My "Bridge-Burning" Moment

A little over two years ago, a desparate situation led me to take up my recent role - in an industry I knew nothing about but had begun to hate as a consumer, in an organisation that wasn't the most sought after, and in a team that was just getting formed. I put my haeomoglobin-rich blood, profuse sweat, hard-to-come-by tears, receding hairline, recently stabilised sleep schedule and poor metabolism on the line, and managed to scrape through for a while.

A few months ago, I got the opportunity to repeat most of this in a new role. I had already spent more time in this role than my previous two, and I wanted to do something totally different, so I tried my luck and got through.

And then came the time to have the "talk" with my manager, who himself had been asked to take up another role in the organisation.

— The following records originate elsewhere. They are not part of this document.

(* ===== verification/EventReconcile.v ===== *)
(** * Reconciliation of late joiners, run alone

    With the local dispatch a pass adds exactly the missing deliveries, and nothing the second
    time; with frozen pages a plugin outside the snapshot never gets one. *)

From stdpp Require Import base option list strings gmap pretty sorting.
From Stdlib Require Import ZArith Lia Sorted.
From S2P Require Import Prelude Schema Store Concurrency JobModels EventModels EventMatch EventOutbox EventPlans EventReads EventInvariant EventSafety EventClaim EventSpec EventWake EventPublish EventDispatch.

Local Open Scope Z_scope.

(** ** The page read *)

Lemma dedup_elem_of (l : list string) x : x ∈ dedup l ↔ x ∈ l.
Proof.
  induction l as [|a l IH]; [done|]. destruct l as [|b l]; [done|]. cbn [dedup].
  destruct (text_eq a b) eqn:E; rewrite ?elem_of_cons, IH, ?elem_of_cons; [|done].
  apply text_eq_true in E as ->. naive_solver.
Qed.

(** The rows read by id, whatever order they came in. *)
Lemma index_lookup (ms : list domain_events.Model) (acc : gmap string domain_events.Model) m :
  NoDup (map domain_events.id ms) → m ∈ ms →
  fold_left (λ by_id m, <[domain_events.id m := m]> by_id) ms acc !! domain_events.id m = Some m.
Proof.
  intros Hnd Hm. apply list_elem_of_split in Hm as (a & b & ->). rewrite fold_left_app. cbn [fold_left].
  rewrite map_app in Hnd. apply NoDup_app in Hnd as (_ & _ & [Hb _]%NoDup_cons).
  generalize (fold_left (λ by_id m, <[domain_events.id m := m]> by_id) a acc). clear acc. intros acc.
  assert (Hacc : <[domain_events.id m := m]> acc !! domain_events.id m = Some m) by apply lookup_insert_eq.
  revert Hacc. generalize (<[domain_events.id m := m]> acc). clear acc a.
  induction b as [|x b IH]; intros acc Hacc; [done|]. cbn [map] in Hb.
  apply not_elem_of_cons in Hb as [Hne Hb]. cbn [fold_left]. apply IH; [done|].
  by rewrite lookup_insert_ne.
Qed.

Lemma remove_each_all (rows : list domain_events.Model) by_id :
  NoDup (map domain_events.id rows) → (∀ m, m ∈ rows → by_id !! domain_events.id m = Some m) →
  remove_each (map domain_events.id rows) by_id = rows.
Proof.
  revert by_id. induction rows as [|m rows IH]; intros by_id Hnd H; [done|].
  cbn [map remove_each] in *. apply NoDup_cons in Hnd as [Hm Hnd]. rewrite (H m) by left.
  f_equal. apply IH; [done|]. intros x Hx. rewrite lookup_delete_ne; [by apply H; right|].
  intros Heq. apply Hm. rewrite Heq. by apply list_elem_of_fmap_2.
Qed.

Section Late.
Context {C : Chrono} {U : Uuid} {Value : Type} {JV : SerdeValue Value}.
Context {JS : SerdeJson (list (EventCatalogSubscription Value))}.

(** What the tables hold by construction: keys, non-empty ids without colons, canonical times. *)
Record late_wf (s : Db) : Prop := {
  lw_keyed : ∀ d, d ∈ event_deliveries_t s → well_keyed d;
  lw_ids : NoDup (map domain_events.id (domain_events_t s));
  lw_colon : ∀ e, e ∈ domain_events_t s → colon_free (domain_events.id e) = true;
  lw_named : ∀ e, e ∈ domain_events_t s → domain_events.id e ≠ "";
  lw_time : ∀ e, e ∈ domain_events_t s →
    to_rfc3339 (parse_dt (clock s) (domain_events.created_at e)) = domain_events.created_at e;
}.

(** The events past a cursor that lack a delivery for the plugin, oldest first. *)
Definition missing_events (s : Db) (plugin_id : string) (types : list string) (cutoff : string)
    (c : option (string * string)) : list domain_events.Model :=
  List.filter (past event_key c)
    (order_by event_le (List.filter (missing_event s plugin_id types cutoff None) (domain_events_t s))).

Lemma where_events p l : List.filter p (order_by event_le l) = order_by event_le (List.filter p l).
Proof.
  apply where_order_by; unfold event_le; intros *; [apply keyset_le_total|apply keyset_le_trans].
Qed.

Lemma missing_events_where s plugin_id types cutoff c :
  missing_events s plugin_id types cutoff c
  = order_by event_le (List.filter (missing_event s plugin_id types cutoff c) (domain_events_t s)).
Proof.
  unfold missing_events. rewrite where_events, where_where. f_equal. apply filter_ext. intros e.
  unfold missing_event. by rewrite andb_true_r.
Qed.

Lemma missing_events_elem_of s plugin_id types cutoff c e :
  e ∈ missing_events s plugin_id types cutoff c ↔
  e ∈ domain_events_t s ∧ missing_event s plugin_id types cutoff c e = true.
Proof. by rewrite missing_events_where, elem_of_order_by, elem_of_where. Qed.

Lemma missing_events_ids s plugin_id types cutoff c :
  late_wf s → NoDup (map domain_events.id (missing_events s plugin_id types cutoff c)).
Proof.
  intros []. rewrite missing_events_where, (Permutation_map _ (order_by_perm _ _)). by apply NoDup_where.
Qed.

Lemma run_list_missing s plugin_id types cutoff c :
  late_wf s → types ≠ [] → str_is_empty (trim plugin_id) = false →
  run (list_missing_dispatched_events_for_plugin plugin_id types cutoff c RECONCILE_PAGE) s =
  (Ok (map (map_event (clock s)) (take 200 (missing_events s plugin_id types cutoff c))), s).
Proof.
  intros Hwf Ht Hp. unfold list_missing_dispatched_events_for_plugin. rewrite Hp.
  destruct types as [|ty types]; [done|]. cbn [length Nat.eqb orb]. set (tys := ty :: types).
  rewrite run_bind. cbn [run query fst snd]. rewrite <-missing_events_where.
  change (Z.to_nat (default 200 (i64_try_from RECONCILE_PAGE))) with 200%nat.
  pose proof (missing_events_ids s plugin_id tys cutoff c Hwf) as Hnd.
  set (page := take 200 (missing_events s plugin_id tys cutoff c)).
  assert (Hpage : ∀ e, e ∈ page → e ∈ domain_events_t s).
  { intros e He%elem_of_take_inv. by apply missing_events_elem_of in He as [He _]. }
  assert (Hndp : NoDup (map domain_events.id page)).
  { rewrite <-(take_drop 200 (missing_events _ _ _ _ _)), map_app in Hnd. by apply NoDup_app in Hnd as [Hnd _]. }
  rewrite forallb_filter_id.
  2: { apply forallb_forall. intros id (e & -> & He)%list_elem_of_In%list_elem_of_fmap.
       pose proof (lw_named _ Hwf e (Hpage e He)). by destruct (domain_events.id e). }
  destruct (length _ =? 0)%nat eqn:El.
  { apply Nat.eqb_eq in El. rewrite length_map in El. apply length_zero_iff_nil in El. by rewrite El. }
  rewrite run_bind. cbn [run domain_events_select query fst snd]. rewrite run_bind, run_clock.
  cbn [fst snd run]. do 3 f_equal. apply remove_each_all; [done|]. intros m Hm.
  apply index_lookup; [apply NoDup_where, Hwf|]. apply elem_of_where. split; [by apply Hpage|].
  apply is_in_true. by apply list_elem_of_fmap_2.
Qed.

(** ** One event *)

Definition wanted (row : EventSubscriberCatalogRecord Value) (now : Z) (e : domain_events.Model) : bool :=
  existsb (λ sub, subscription_matches_event sub (map_event now e)) (cr_subscriptions row).

(** The store once the events [es] got their delivery for the plugin. *)
Definition joined (s : Db) (plugin_id : string) (es : list domain_events.Model) : Db :=
  s <| event_deliveries_t := event_deliveries_t s
        ++ map (λ e, new_delivery_row e (domain_events.id e) plugin_id (to_rfc3339 (clock s))) es |>.

Lemma joined_nil s p : joined s p [] = s.
Proof. unfold joined. cbn. rewrite app_nil_r. by destruct s. Qed.

Lemma joined_app s p a b : joined (joined s p a) p b = joined s p (a ++ b).
Proof. unfold joined. rewrite map_app, app_assoc. by destruct s. Qed.

Lemma joined_wf s p es :
  late_wf s → (∀ e, e ∈ es → e ∈ domain_events_t s) → late_wf (joined s p es).
Proof.
  intros [] Hes. split; try done. cbn.
  intros d [Hd|(e & -> & He)%list_elem_of_fmap]%elem_of_app; [auto|]. split_and!; [done..|]. cbn. auto.
Qed.

(** Dispatch of an already dispatched event to a plugin that has no delivery of it. *)
Lemma run_redispatch s e p :
  late_wf s → e ∈ domain_events_t s → domain_events.dispatch_state e = STATE_DISPATCHED →
  str_is_empty (trim p) = false → p ∉ delivered_plugins (domain_events.id e) (event_deliveries_t s) →
  run (dispatch_event_deliveries (domain_events.id e) [EventSubscriber_plugin p]) s
  = (Ok 1, joined s p [e]).
Proof.
  intros [Hk Hnd Hc _ _] He Hs Hp Hd. unfold dispatch_event_deliveries. rewrite run_txn.
  assert (Hf : List.find (λ m, text_eq (domain_events.id m) (domain_events.id e)) (domain_events_t s) = Some e)
    by by apply (find_by_key domain_events.id).
  unfold dispatch_event_deliveries_on. rewrite run_bind.
  cbn [run domain_events_find_by_id query fst snd]. rewrite Hf, Hs.
  change (text_eq STATE_DISPATCHED STATE_PENDING) with false. rewrite run_bind, run_now_str. cbn [fst snd].
  rewrite run_bind. assert (Hz : ∃ z, run (parse_dt_io (domain_events.created_at e)) s = (z, s)).
  { unfold parse_dt_io. destruct (parse_from_rfc3339 _); by eexists. }
  destruct Hz as [z ->]. cbn [fst snd].
  rewrite run_try_bind, run_dispatch_loop; [|done|by apply Hc|].
  2: { apply existsb_exists. exists e. rewrite <-list_elem_of_In, text_eq_refl. done. }
  cbn [missing_plugins sub_plugin_id EventSubscriber_plugin].
  assert (deliverable (EventSubscriber_plugin p) = true) as -> by (unfold deliverable; cbn [sub_plugin_id EventSubscriber_plugin]; by rewrite Hp).
  assert (is_in p (delivered_plugins (domain_events.id e) (event_deliveries_t s)) = false) as ->
    by (apply not_true_iff_false; by rewrite is_in_true).
  cbn [andb negb length map]. rewrite run_bind. unfold domain_events_update at 1. cbn [run exec fst snd].
  rewrite update_rows_none; [by destruct s|]. intros m Hm.
  destruct (text_eq (domain_events.id m) _) eqn:E; [|done]. apply text_eq_true in E.
  rewrite (NoDup_key domain_events.id (domain_events_t s) m e) by done. by rewrite Hs.
Qed.

Lemma delivered_joined s p es event_id q :
  q ∈ delivered_plugins event_id (event_deliveries_t (joined s p es)) ↔
  q ∈ delivered_plugins event_id (event_deliveries_t s)
  ∨ q = p ∧ ∃ e, e ∈ es ∧ domain_events.id e = event_id.
Proof.
  rewrite !delivered_elem_of. cbn. setoid_rewrite elem_of_app. setoid_rewrite list_elem_of_fmap. split.
  - intros (d & [Hd|(e & -> & He)] & <- & <-); [left; eauto|right; eauto].
  - intros [(d & Hd & H)|(-> & e & He & <-)]; [exists d; auto|]. eexists. split; [right; eauto|done].
Qed.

My breaking of the news met with a series of emotions - denial, betrayal and anger being the first ones to surface. These were followed by a mix of carrot and stick statements like "we were planning to give you a bigger role", "you are nullifying everything you have done so far", "I can stop you but I'm choosing not to", "you shouldn't have burnt bridges like this" etc.

I did not budge despite attempts from multiple people to convince me, and the change finally went through after an agonisingly long period of time, thanks to some prompt talented rangoli artists who also design talent management policies when they are out of rangoli powder.

Temporal Changes In Career Choices

My late maternal grandfather was a State Government officer, and spent his entire career working for them. My father started off as a State Government employee for a few years, but soon joined a Municipal Corporation where he worked for 25 years until his superannuation. Many of my friends' parents working in the private sector also spent their entire career with the same company.

Today, I know someone who just took up a lucrative new role abroad just two months after they had joined their current role, after spending under two years in their previous role. I have friends who went from being employees to founders to artists!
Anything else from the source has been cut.